The sexually dimorphic expression of the urinary protein genes of mice (Mup genes) in the liver is mediated by the different male and female temporal patterns of circulating GH. Normal females were induced to male levels when GH was administered by injection to mimic the male GH pattern, showing that expression at the male level does not require a male sex steroid status in addition to intermittent GH. Two Mup-alpha 2u-globulin hybrid transgenes with different Mup gene promoters showed sexually dimorphic expression, and their expression in females increased to male levels upon testosterone treatment. GH-deficient (lit/lit) mice did not express these transgenes, and GH-deficient females did not respond to testosterone treatment, showing that GH was required for induction. Both normal and GH-deficient females were induced to male levels when GH was administered by injection. This is the first report of a transgene responsive to GH. A transgene consisting of a Mup promoter fused to a Herpes simplex virus thymidine kinase reporter sequence also showed sexual dimorphism, although to a lesser degree.
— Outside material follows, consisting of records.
(** The rows of the active watchlist, all rows when none is active or
    the active one is not found. *)
Definition watchlistRows (watchlists : list Watchlist)
    (active : option string) (rows : list CryptoData) : list CryptoData :=
  match active with
  | None => rows
  | Some id =>
      match findWatchlist id watchlists with
      | Some activeWatchlist =>
          filter (fun coin => includes (coins activeWatchlist) (symbol coin))
                 rows
      | None => rows
      end
  end.

Definition searchRows (search : string) (rows : list CryptoData)
    : list CryptoData :=
  if negb (String.eqb (trim search) "") then
    let query := toLowerCase (trim search) in
    filter (fun coin => includesText (toLowerCase (symbol coin)) query) rows
  else rows.

(** [baseData] of the click handler, [filteredData] of the effect. *)
Definition baseData (watchlists : list Watchlist) (st : State)
    : list CryptoData :=
  searchRows (searchQuery st)
    (watchlistRows watchlists (activeWatchlistId st) (originalData st)).

(** The comparator both sorts of the component use. *)
Definition compareRows (column : SortColumn) (mult : num)
    (a b : CryptoData) : num :=
  let numeric (aValue bValue : num) := ((aValue - bValue) * mult)%num in
  match column with
  | Some BySymbol =>
      let aValue := toLowerCase (symbol a) in
      let bValue := toLowerCase (symbol b) in
      if String.ltb aValue bValue then (ofZ (-1) * mult)%num
      else if String.ltb bValue aValue then (ofZ 1 * mult)%num
      else zero
  | Some ByPrice => numeric (currentPrice a) (currentPrice b)
  | Some ByDailyReturn => numeric (dailyReturn a) (dailyReturn b)
  | Some ByWeeklyReturn => numeric (weeklyReturn a) (weeklyReturn b)
  | Some ByMonthlyReturn => numeric (monthlyReturn a) (monthlyReturn b)
  | Some ByVwapDistance7d => numeric (vwapDistance7d a) (vwapDistance7d b)
  | Some ByVwapDistance30d =>
      numeric (vwapDistance30d a) (vwapDistance30d b)
  | Some ByVwapDistance90d =>
      numeric (vwapDistance90d a) (vwapDistance90d b)
  | Some ByVwapDistance365d =>
      numeric (vwapDistance365d a) (vwapDistance365d b)
  | Some ByEma200Distance4h =>
      numeric (ema200Distance4h a) (ema200Distance4h b)
  | Some ByEma200Distance1d =>
      numeric (ema200Distance1d a) (ema200Distance1d b)
  | Some ByVolume => numeric (volume a) (volume b)
  | Some ByZScore => numeric (orZero (zScore a)) (orZero (zScore b))
  | Some ByOiChange24h =>
      numeric (orZero (oiChange24h a)) (orZero (oiChange24h b))
  | Some ByOiChange7d =>
      numeric (orZero (oiChange7d a)) (orZero (oiChange7d b))
  | None => zero
  end.

(** The effect that follows a change of the watchlists, of the fetched
    rows, of the search or of the sort: it recomputes the rows on
    display. *)
Definition refresh (watchlistsMounted : bool) (watchlists : list Watchlist)
    (st : State) : State :=
  if negb watchlistsMounted || (length (originalData st) =? 0)%nat then st
  else
    let filteredData := baseData watchlists st in
    let shown :=
      match sortState st, sortColumn st with
      | Default, _ | _, None => filteredData
      | state, column =>
          sort (compareRows column (sortMultiplier state)) filteredData
      end in
    mkState shown (originalData st) (sortColumn st) (sortState st)
            (activeWatchlistId st) (searchQuery st).

(** The sort state a click on the header of [column] leads to. *)
Definition nextSort (column : SortColumn) (st : State)
    : SortColumn * SortState :=
  if sameColumn (sortColumn st) column then
    match sortState st with
    | Highest => (column, Lowest)
    | Lowest => (None, Default)
    | Default => (column, Highest)
    end
  else (column, Highest).

Definition handleHeaderClick (watchlists : list Watchlist)
    (column : SortColumn) (st : State) : State :=
  let '(newSortColumn, newSortState) := nextSort column st in
  let base := baseData watchlists st in
  let sortedData :=
    match newSortState with
    | Default => base
    | _ =>
        sort (compareRows newSortColumn (sortMultiplier newSortState)) base
    end in
  mkState sortedData (originalData st) newSortColumn newSortState
          (activeWatchlistId st) (searchQuery st).

End Strings.

End Home.

(* ================================================================== *)
(** ** Views of the published record *)
(* ================================================================== *)

Module Views.

(** The fields that only the ticker and the daily candles decide. *)
Definition dailyFields (r : CryptoData) :=
  (symbol r, currentPrice r, volume r,
   (dailyReturn r, weeklyReturn r, monthlyReturn r),
   (vwap7d r, vwapDistance7d r, vwap30d r, vwapDistance30d r),
   (vwap90d r, vwapDistance90d r, vwap365d r, vwapDistance365d r),
   (ema2001d r, ema200Distance1d r, zScore r)).

(** The two fields read off the 4h candles. *)
Definition fourHourFields (r : CryptoData) := (ema2004h r, ema200Distance4h r).

(** The two fields read off the open interest. *)
Definition openInterestFields (r : CryptoData) :=
  (oiChange24h r, oiChange7d r).

End Views.

(* ================================================================== *)
(** ** Names for what a task has fetched *)
(* ================================================================== *)

Module Fetched.

Import Retry Pipeline.

(** [klines4h] of a task: the rows of the 4h response, empty when the
    fetch did not return one. *)
Definition fetched4h (f : SymbolFetch) : list Kline :=
  match completion (retryWithBackoffDefault (fetchKlines4h f)) with
  | Returned klines4hResponse => dataOrEmpty klines4hResponse
  | _ => []
  end.

End Fetched.

(* ================================================================== *)
(** ** Further sample inputs *)
(* ================================================================== *)

Module Scenarios.

Import Retry Pipeline Handler Samples.

(** A call answered 429 twice, then with the value 7. *)
Definition limitedTwice : nat -> Outcome nat :=
  fun k => if (k <? 2)%nat then Rejected rateLimited else Resolved 7%nat.

Definition btc : Ticker :=
  mkTicker "BTCUSDT" (ofZ 40000) (ofZ 900000).

(** The metadata is there, the ticker call is answered 429. *)
Definition limitedUpstream : Upstream :=
  mkUpstream (Resolved exchangeInfo) (Rejected rateLimited)
             (fun _ => fetchOf) inOrder.

End Scenarios.

(* ================================================================== *)
(** ** Vocabulary of the server properties *)
(* ================================================================== *)

Module ServerLaws.

Import Handler.

(** The cached snapshot is not empty and was sent, when it was stored,
    to the request whose run computed it. *)
Definition cacheFilledBy (events : list Event) (s : Server) : Prop :=
  forall entry,
    cache s = Some entry ->
    entryData entry <> []
    /\ exists id,
         In (Finish id (timestamp entry)) events
         /\ In (id, Ok200 (entryData entry)) (replies s).

(** A record that carries the symbol, last price and 24h volume of a
    ticker of the feed, with a price above zero. *)
Definition fromFeed (tickers : list Ticker) (r : CryptoData) : Prop :=
  (currentPrice r >? zero)%num = true
  /\ exists t, In t tickers
       /\ symbol r = tsymbol t
       /\ currentPrice r = lastPrice t
       /\ volume r = quoteVolume t.

(** Requests in flight and error replies are those of requests that
    arrived: each error reply is the outcome of the run of a request
    with the same id. *)
Definition tracksArrivals (sqrtQ : Q -> Q) (events : list Event)
    (s : Server) : Prop :=
  (forall id u, In (id, u) (inFlight s) ->
     exists now, In (Arrive id now u) events)
  /\ (forall id reply, In (id, reply) (replies s) ->
        (exists body, reply = Ok200 body)
        \/ exists now u,
             In (Arrive id now u) events /\ runPipeline sqrtQ u = reply).

(** The call for the exchange metadata, or the call for the tickers once
    the metadata is there, was rejected with [e]. *)
Definition metadataRejected (u : Upstream) (e : Retry.HttpError) : Prop :=
  exchangeInfoResponse u = Retry.Rejected e
  \/ exists info,
       exchangeInfoResponse u = Retry.Resolved info
       /\ tickersResponse u = Retry.Rejected e.

(** The ticker reaches the minimum volume and its daily candles are
    fetched, at least two of them, the last but one closing above
    zero. *)
Definition passing (ticker : Ticker) (f : Pipeline.SymbolFetch) : Prop :=
  exists klinesResponse,
    Retry.completion
      (Retry.retryWithBackoffDefault (Pipeline.fetchKlines1d f))
    = Retry.Returned klinesResponse
    /\ let klines := Pipeline.dataOrEmpty klinesResponse in
       (quoteVolume ticker >=? Pipeline.minVolume)%num = true
       /\ (2 <= length klines)%nat
       /\ (Indicators.closeAt klines (length klines - 2) >? zero)%num
          = true.

End ServerLaws.

(* ================================================================== *)
(** ** A feed larger than the universe *)
(* ================================================================== *)

Module Crowd.

(** 101 tickers of the same active symbol, with volumes 1 to 101 in
    feed order. *)
Definition tickers : list Ticker :=
  map (fun n => mkTicker "BTCUSDT" (ofZ 1) (ofNat (S n))) (seq 0 101).

Definition smallest : Ticker := mkTicker "BTCUSDT" (ofZ 1) (ofNat 1).

End Crowd.

(* ================================================================== *)
(** ** Vocabulary of the open-interest properties *)
(* ================================================================== *)

Module OpenInterestLaws.

Import Retry Pipeline OpenInterest.

(** An entry the scan may take for the target time: a timestamp that is
    not zero and less than the tolerance away, and a valid value. *)
Definition candidate (target tolerance : Z) (entry : OpenInterestHist)
    : bool :=
  negb (timestamp entry =? 0)%Z
  && (Z.abs (timestamp entry - target) <? tolerance)%Z
  && validOI (sumOpenInterest entry).

(** The value of the first candidate in array order. *)
Definition firstCandidate (target tolerance : Z)
    (oiHistory : list OpenInterestHist) : option num :=
  option_map sumOpenInterest (find (candidate target tolerance) oiHistory).

Definition orElse (A : Type) (x y : option A) : option A :=
  match x with
  | Some v => Some v
  | None => y
  end.

(** What one endpoint contributes: the usable history of its response,
    nothing when the call throws. *)
Definition attempt
    (fetchHistory : Endpoint -> nat -> Outcome (AxiosResponse HistBody))
    (endpoint : Endpoint) : option (list OpenInterestHist) :=
  match completion (retryWithBackoffDefault (fetchHistory endpoint)) with
  | Returned response => usable response
  | _ => None
  end.

End OpenInterestLaws.

Module OpenInterestSamples.

Import Retry Pipeline OpenInterest Samples.

(** Three hourly entries; [now] is 1 000 000 000: the second entry lies
    one hour from the 24h mark, the third at the 7d mark. *)
Definition now : Z := 1000000000.

Definition hourly : list OpenInterestHist :=
  [mkOpenInterestHist (ofZ 500) 999000000;
   mkOpenInterestHist (ofZ 400) 917200000;
   mkOpenInterestHist (ofZ 250) 395200000].

(** The 1h endpoint is answered 400, the 5m endpoint is rate limited
    throughout, the 1d endpoint answers [hourly] inside an object. *)
Definition fetchHistory (endpoint : Endpoint)
    : nat -> Outcome (AxiosResponse HistBody) :=
  if String.eqb (period endpoint) "1h"
  then fun _ =>
         Resolved (mkAxiosResponse 400 (Some (HistObject Missing Missing)))
  else if String.eqb (period endpoint) "5m"
  then fun _ => Rejected rateLimited
  else fun _ => Resolved (mkAxiosResponse 200
                            (Some (HistObject (Rows hourly) Missing))).

End OpenInterestSamples.

(* ================================================================== *)
(** ** Vocabulary of the table properties *)
(* ================================================================== *)

Module TableLaws.

Import Watchlists WebSocketFeed Home.

(** Everything in a row but the price and the volume. *)
Definition historicalFields (r : CryptoData) :=
  (symbol r,
   (dailyReturn r, weeklyReturn r, monthlyReturn r),
   (vwap7d r, vwapDistance7d r, vwap30d r, vwapDistance30d r),
   (vwap90d r, vwapDistance90d r, vwap365d r, vwapDistance365d r),
   (ema2004h r, ema200Distance4h r, ema2001d r, ema200Distance1d r),
   (zScore r, oiChange24h r, oiChange7d r)).

(** The update a ticker of a message is turned into. *)
Definition updateOf (ticker : BinanceTickerUpdate) : PriceUpdate :=
  mkPriceUpdate (tickSymbol ticker) (Some (tickClose ticker))
    (Some (tickQuoteVolume ticker)) (Some (tickChangePercent ticker)).

(** A ticker the loop of the message handler stores under the key
    [k]. *)
Definition accepted (toLowerCase : string -> string) (set : list string)
    (k : string) (ticker : BinanceTickerUpdate) : bool :=
  Universe.has set (toLowerCase (tickSymbol ticker))
  && (negb (isNaN (tickClose ticker))
      && negb (isNaN (tickQuoteVolume ticker)))
  && String.eqb (tickSymbol ticker) k.

(** A ticker for the symbol [k] whose price and volume are numbers. *)
Definition validTick (k : string) (ticker : BinanceTickerUpdate) : bool :=
  negb (isNaN (tickClose ticker))
  && negb (isNaN (tickQuoteVolume ticker))
  && String.eqb (tickSymbol ticker) k.

(** The last valid ticker for [k] in a message. *)
Definition lastValidTick (k : string) (tickers : list BinanceTickerUpdate)
    : option BinanceTickerUpdate :=
  find (validTick k) (rev tickers).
It was expressed at the same level in normal females and GH-deficient mice of both sexes and was induced when GH-deficient mice were treated with GH. We propose that this transgene has a basal constitutive expression, possibly due to the absence of any rodent DNA downstream of the promoter. Since expression of the transgene was significantly induced by GH, the GH response is due at least in part to sequences in the promoter region.